Second question: why only new PPCs under the age of 35? Well, young people early in their careers tend to be more receptive to learning and development as part of their role, making this the best value for money and high impact option.
In addition, by better equipping young PPCs I believe we would be more likely to get more young MPs and therefore tackle the huge under representation of young voices in elected politics (presently only 3% of MPs are aged 18-29, despite nearly one fifth of the U.K. population being aged 18-30). This proposal therefore has the potential to increase the diversity of elected politicians (in a totally non-partisan way) as well as enhancing young people’s representation in decision making. It’s also a completely unique project – as a well established individual in the youth sector, I’ve noted currently there are lots of organisations aiming to increase the attraction of talent into public service (eg Civic Future, Patchwork Foundation) or to increase young people’s turnout to vote / engage in democracy (British Youth Council, MyLifeMySay). But no one is yet trying to work to ensure more young people become elected representatives, whilst also improving the health of our democracy by ensuring all individuals within our Parliament have the competencies they need to discharge their duties.
Third question: why PPCs? Well, mostly because once people become MPs their lives are instantly turned upside down and they are in a rush to get to Westminster and get started. People won’t take time out to do this training. Instead, they’ll start trying to solve the same wretched admin / logistical issues as their predecessors, wasting valuable time on things they could have explored or been taught in advance. So preparation must start ahead of election day. True, not all of them will be elected. But to have been selected by your party in the first place means you’re influential and thus regardless of electoral success we will still create a cross party cohort of change makers who understand and accept the solemn responsibility of governance.
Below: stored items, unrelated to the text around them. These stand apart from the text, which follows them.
(* ===== verification/StudyRouter.v ===== *)
(** * StudyRouter: the two handlers of [src/routers/study_router.py]

    [add_study_time] (POST /api/study_logs) and
    [get_study_logs_for_week] (GET /api/study_logs), as state-passing
    programs over the database of [Store] that may raise.  The server's
    clock [date.today()] is an input [today]; the bearer credential is
    the string FastAPI's [HTTPBearer] extracted; the verifier is the
    [TokenVerifier] interface of [Auth].  [add_study_time] is written as
    the composition of its three database phases (select, commit,
    refresh) so that [Concurrency] can interleave them. *)

From S2P Require Import Prelude PyDate DateText Auth Store.
From stdpp Require Import gmap.
Import PyDate DateText Auth Store.

Open Scope Z_scope.
Open Scope py_scope.

Module StudyRouter.

Record AddResponse := mkAddResponse {
  add_message : string; add_date : string; add_minutes : Z }.

Record WeekResponse := mkWeekResponse {
  week_start : string; logs : list (string * Z); total_minutes : Z }.

(** [d[k] = v] on a Python dict as the list of its items in insertion
    order: an existing key keeps its place. *)
Fixpoint dict_set (k : string) (v : Z) (d : list (string * Z)) : list (string * Z) :=
  match d with
  | [] => [(k, v)]
  | (k', v') :: d' => if decide (k' = k) then (k, v) :: d' else (k', v') :: dict_set k v d'
  end.

(** [if week_start:]: [None] and the empty string are false. *)
Definition truthy (ws : option string) : option string :=
  match ws with
  | Some s => if decide (s = ""%string) then None else Some s
  | None => None
  end.

Section Handlers.
Context `{V : TokenVerifier}.

(** Lines 24-30: authenticate, then [db.query(...).first()] for
    today's row of the user. *)
Definition add_select (today : date) (token : string) : st Db (string * option StudyLog) :=
  user_id ← st_lift (authenticate token);
  log ← query_first user_id today;
  mret (user_id, log).

(** Lines 32-38: add to the loaded row, or [db.add] a new one; then
    [db.commit()].  Returns the primary key of the object. *)
Definition add_commit (today : date) (req_minutes : Z) (sel : string * option StudyLog) : st Db Z :=
  let '(user_id, log) := sel in
  let c := match log with
           | Some l => Dirty (log_id l) (minutes l + req_minutes)
           | None => Pending user_id today req_minutes
           end in
  ids ← commit [c];
  mret (default 0 (head ids)).

(** Lines 39-40: [db.refresh(log)] and the response. *)
Definition add_refresh (today : date) (id : Z) : st Db AddResponse :=
  log ← refresh id;
  mret (mkAddResponse "Study time added" (isoformat today) (minutes log)).

(** [add_study_time] *)
Definition add_study_time (today : date) (token : string) (req_minutes : Z) : st Db AddResponse :=
  sel ← add_select today token;
  id ← add_commit today req_minutes sel;
  add_refresh today id.

(** Lines 54-62: the first day of the window, parsed from
    [week_start] (a [ValueError] becomes a 400) or six days before
    today. *)
Definition resolve_start (today : date) (ws : option string) : result date :=
  match truthy ws with
  | Some s =>
      match strptime_date s week_start_format with
      | Ok d => mret d
      | Raise (ValueError _) =>
          raise (HTTPException 400 "Invalid week_start format. Use YYYY-MM-DD.")
      | Raise e => Raise e
      end
  | None => sub_days today 6
  end.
Last question: so what? Why would this make anyone’s life better? Imagine if all new MPs had proper training before they arrived in Westminster on Day 1, on how to set up and run their Parliamentary and constituency offices; toolkits to help them determine their objectives for their first 100 days in office; frameworks they can apply to help them make decisions, or assess evidence. Imagine the collective brainpower that would be freed up to solve the biggest social, economic, environmental, security problems of our day! Imagine the innovation, new ideas and development that could be wrought simply by ensuring that all new folks in Parliament had the proper preparation.
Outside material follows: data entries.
(* ===== verification/Concurrency.v ===== *)
(** * Concurrency: interleaved [add_study_time] requests on one table

    FastAPI serves requests concurrently, each with its own session on
    the same table.  [add_study_time] (lines 29-39 of
    [src/routers/study_router.py]) reads today's row (line 30), then
    writes and commits (lines 32-38), then reloads the row (line 39):
    three statements that other requests' statements can interleave.
    A request in flight is a [req], the state between those phases, and
    [phase] runs one of them on the shared [Db] exactly as
    [StudyRouter.add_select], [add_commit] and [add_refresh] do, so that
    a request whose phases run with nothing in between is the handler
    ([phases_serial]).  [cstep] is
    the interleaving of any number of requests; [run] executes a
    schedule of it.  The commit writes what was read earlier, which is
    the race of spec section 5.  On any table, the schedule where two
    adds both read before either commits ([racy_schedule]) stores two
    rows for a first add of the day, loses the first increment on a
    day that has a row (the table ends as if only the second add had
    run, and both are answered the second's total), and under the
    UNIQUE constraint of spec section 9 answers the late request with
    the [IntegrityError] and drops its minutes.  Under every
    interleaving, ids stay unique and a request fails only at the gate,
    at the UNIQUE constraint, at a refused COMMIT or with the column's
    range error; every interleaving terminates and can be completed.
    The hardened design, where the handler runs atomically, keeps one
    row per (user, day) and the sum of all increments while the
    partial sums stay within the column. *)

From S2P Require Import Prelude PyDate DateText Auth Store StudyRouter.
From stdpp Require Import relations gmap.
From Stdlib Require Import Wf_nat Wellfounded.
Import PyDate DateText Auth Store StudyRouter.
I have personally seen this in action, in a project I recently Co-founded and delivered training young negotiators for the UN Framework Convention on Climate Change. I witnessed the transformative effect of having a well-prepared cohort of young diplomats taking their seats at decision making tables. Together, they found new solutions to age old problems and forged consensus and ambitious action based on compromise and hard work. Having seen how powerful that was on an international level, I’m confident that offering a similar package of support for young Parliamentarians would also transform our democracy and improve life in the U.K.